Goal of the exercise
Check every line in the listing below for "acnt". Copy the ones where it occurs.

Dataset content
=======

Lemma predatory_excess_bound (prices : list Z) :
  forall (self : PredatoryCreditCard.t) (fees : Z),
    0 <= fees ->
    PredatoryCreditCard.get_balance self
      <= PredatoryCreditCard.get_limit self + fees ->
    PredatoryCreditCard.get_balance
      (snd (PredatoryCreditCard.charges prices self))
      <= PredatoryCreditCard.get_limit self + fees
         + 5 * denied_count (fst (PredatoryCreditCard.charges prices self)).
Proof.
  induction prices as [| p ps IH]; intros self fees Hfees Hin.
  - cbn. unfold denied_count. cbn. getters.
  - cbn [PredatoryCreditCard.charges].
    destruct (Z_gt_le_dec
                (PredatoryCreditCard.get_balance self + p)
                (PredatoryCreditCard.get_limit self)) as [H | H].
    + rewrite (predatory_charge_denied p self H).
      set (self1 := PredatoryCreditCard.with_super _ self).
      assert (Hin1 : PredatoryCreditCard.get_balance self1
                     <= PredatoryCreditCard.get_limit self1 + (fees + 5))
        by (subst self1; getters).
      pose proof (IH self1 (fees + 5) ltac:(lia) Hin1) as Hrec.
      destruct (PredatoryCreditCard.charges ps self1) as [rs self2].
      cbn [fst snd] in *. rewrite denied_count_cons.
      subst self1. getters.
    + rewrite (predatory_charge_processed p self H).
      set (self1 := PredatoryCreditCard.with_super _ self).
      assert (Hin1 : PredatoryCreditCard.get_balance self1
                     <= PredatoryCreditCard.get_limit self1 + fees)
        by (subst self1; getters).
      pose proof (IH self1 fees Hfees Hin1) as Hrec.
      destruct (PredatoryCreditCard.charges ps self1) as [rs self2].
      cbn [fst snd] in *. rewrite denied_count_cons.
      subst self1. getters.
Qed.

(** X16: a predatory card created with a limit that is not negative is
    above its limit by at most the fees it was charged: after any sequence
    of charges, the balance is at most the limit plus 5 for each denied
    charge. *)
Theorem predatory_excess_is_fees
  (customer bank acnt : string) (limit : Z) (apr : Q) (prices : list Z) :
  0 <= limit ->
  let self := PredatoryCreditCard.__init__ customer bank acnt limit apr in
  PredatoryCreditCard.get_balance
    (snd (PredatoryCreditCard.charges prices self))
    <= limit
       + 5 * denied_count (fst (PredatoryCreditCard.charges prices self)).
Proof.
  intros Hlimit self.
  pose proof (predatory_excess_bound prices self 0 ltac:(lia)) as Hbound.
  assert (Hin : PredatoryCreditCard.get_balance self
                <= PredatoryCreditCard.get_limit self + 0)
    by (subst self; getters).
  specialize (Hbound Hin).
  change (PredatoryCreditCard.get_limit self) with limit in Hbound. lia.
Qed.

(** The card of scenario 2 and five charges, three of them denied. *)
Lemma predatory_excess_is_fees_witness :
  0 <= 2500 /\
  let self := PredatoryCreditCard.__init__ "A" "B" "111" 2500 (12 # 100) in
  let prices := [2600; 2400; 200; 50; 300] in
  PredatoryCreditCard.get_balance
    (snd (PredatoryCreditCard.charges prices self))
    <= 2500
       + 5 * denied_count (fst (PredatoryCreditCard.charges prices self)).
Proof.
  assert (Hlimit : 0 <= 2500) by lia.
  split; [exact Hlimit |].
  exact (predatory_excess_is_fees "A" "B" "111" 2500 (12 # 100)
           [2600; 2400; 200; 50; 300] Hlimit).
Defined.

(** ** Sequences of payments and of mixed calls *)

Lemma total_permutation (l1 l2 : list Z) :
  Permutation l1 l2 -> total l1 = total l2.
Proof.
  induction 1 as [| x l1 l2 _ IH | x y l | l1 l2 l3 _ IH1 _ IH2].
  - reflexivity.
  - rewrite !total_cons. lia.
  - rewrite !total_cons. lia.
  - congruence.
Qed.
Ltac open_count H :=
  let c := fresh "c" in let r := fresh "r" in let E := fresh "E" in
  let S := fresh "S" in
  destruct (count_cons _ H) as (c & r & E & S); subst; token_case S.

(** X2. A duration token, that is counts followed by d, h, m and s in that
    order, any of the four segments being optional, is rendered as its
    counts each followed by a blank and the Arabic word of its unit, the
    segments separated by single blanks and nothing after the last. *)
Theorem X2_toArabicTime_token (od oh om os : option string) :
  counts od -> counts oh -> counts om -> counts os ->
  toArabicTime (token od oh om os) = phrase od oh om os.
Proof.
  intros Hd Hh Hm Hs. rewrite (token_stages od oh om os Hd Hh Hm Hs).
  unfold assemble, token, phrase.
  destruct od as [a|], oh as [b|], om as [c|], os as [d|];
    cbn [amount segment word app counts] in *;
    repeat match goal with
           | H : count ?x |- _ => rewrite !(count_test x H)
           end;
    change (String.eqb (trim "") "") with true;
    cbv beta iota zeta delta [negb].
  all: first [ open_count Hd | open_count Hh | open_count Hm | open_count Hs
             | reflexivity ].
Qed.

Lemma X2_toArabicTime_token_witness :
  toArabicTime (token (Some "1") None (Some "30") None)
  = phrase (Some "1") None (Some "30") None.
Proof.
  apply (X2_toArabicTime_token (Some "1") None (Some "30") None);
    first [exact I | split; [discriminate | reflexivity]].
Defined.

(** ** Addresses *)

Section Addresses.

Lemma hex_digit_unreserved c :
  unreserved (hex_digit (nat_of_ascii c / 16)) = true
  /\ unreserved (hex_digit (nat_of_ascii c mod 16)) = true.
Proof. destruct c as [[] [] [] [] [] [] [] []]; split; reflexivity. Qed.

Lemma encodeURIComponent_chars s : all_chars url_char (encodeURIComponent s) = true.
Proof.
  induction s as [|c r IH]; [reflexivity|].
  cbn [encodeURIComponent]. destruct (unreserved c) eqn:U; cbv zeta; cbn [all_chars].
  - unfold url_char at 1. now rewrite U, IH.
  - destruct (hex_digit_unreserved c) as [H1 H2].
    unfold url_char at 2 3. rewrite H1, H2, IH. reflexivity.
Qed.

Lemma encodeURIComponent_unreserved s :
  all_chars unreserved s = true -> encodeURIComponent s = s.
Proof.
  induction s as [|c r IH]; [reflexivity|]. simpl. intros H.
  apply andb_true_iff in H. destruct H as [H1 H2]. now rewrite H1, (IH H2).
Qed.

Lemma url_chars_free c s :
  url_char c = false -> all_chars url_char s = true -> free_of c s = true.
Proof.
  intros Hc. induction s as [|a r IH]; [reflexivity|]. simpl. intros H.
  apply andb_true_iff in H. destruct H as [H1 H2]. rewrite (IH H2), andb_true_r.
  apply negb_true_iff. destruct (Ascii.eqb a c) eqn:E; [|reflexivity].
  apply Ascii.eqb_eq in E. subst a. congruence.
Qed.

Lemma loginUrl_not_status username password :
  includes (loginUrl username password) "/status" = false.
Proof.
  set (rest := "login?var=callBack" ++ "&username=" ++
               encodeURIComponent (trim username) ++ "&password=" ++
               encodeURIComponent password).
  change (loginUrl username password) with (String "/" rest).
  assert (F : free_of "/" rest = true).
  { unfold rest. rewrite !free_of_app.
    rewrite !(url_chars_free "/" _ eq_refl (encodeURIComponent_chars _)).
    reflexivity. }
  cbn [includes]. rewrite (includes_free "/" "status" rest F).
  rewrite orb_false_r. unfold rest. vm_compute. reflexivity.
Qed.

End Addresses.

(** X3. [encodeURIComponent] yields only unreserved characters and percent
    signs, leaves a text of unreserved characters as it is, and so no
    credentials can make the login address look like a status address. *)
Theorem X3_encodeURIComponent_safe (s password : string) :
  all_chars url_char (encodeURIComponent s) = true
  /\ (all_chars unreserved s = true -> encodeURIComponent s = s)
  /\ free_of "&" (encodeURIComponent s) = true
  /\ free_of "=" (encodeURIComponent s) = true
  /\ free_of "/" (encodeURIComponent s) = true
  /\ includes (loginUrl s password) "/status" = false.
Proof.
  split; [apply encodeURIComponent_chars|].
  split; [apply encodeURIComponent_unreserved|].
  repeat split; try (apply url_chars_free; [reflexivity | apply encodeURIComponent_chars]).
  apply loginUrl_not_status.
Qed.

=======

Response area
  (customer bank acnt : string) (limit : Z) (apr : Q) (prices : list Z) :
  let self := PredatoryCreditCard.__init__ customer bank acnt limit apr in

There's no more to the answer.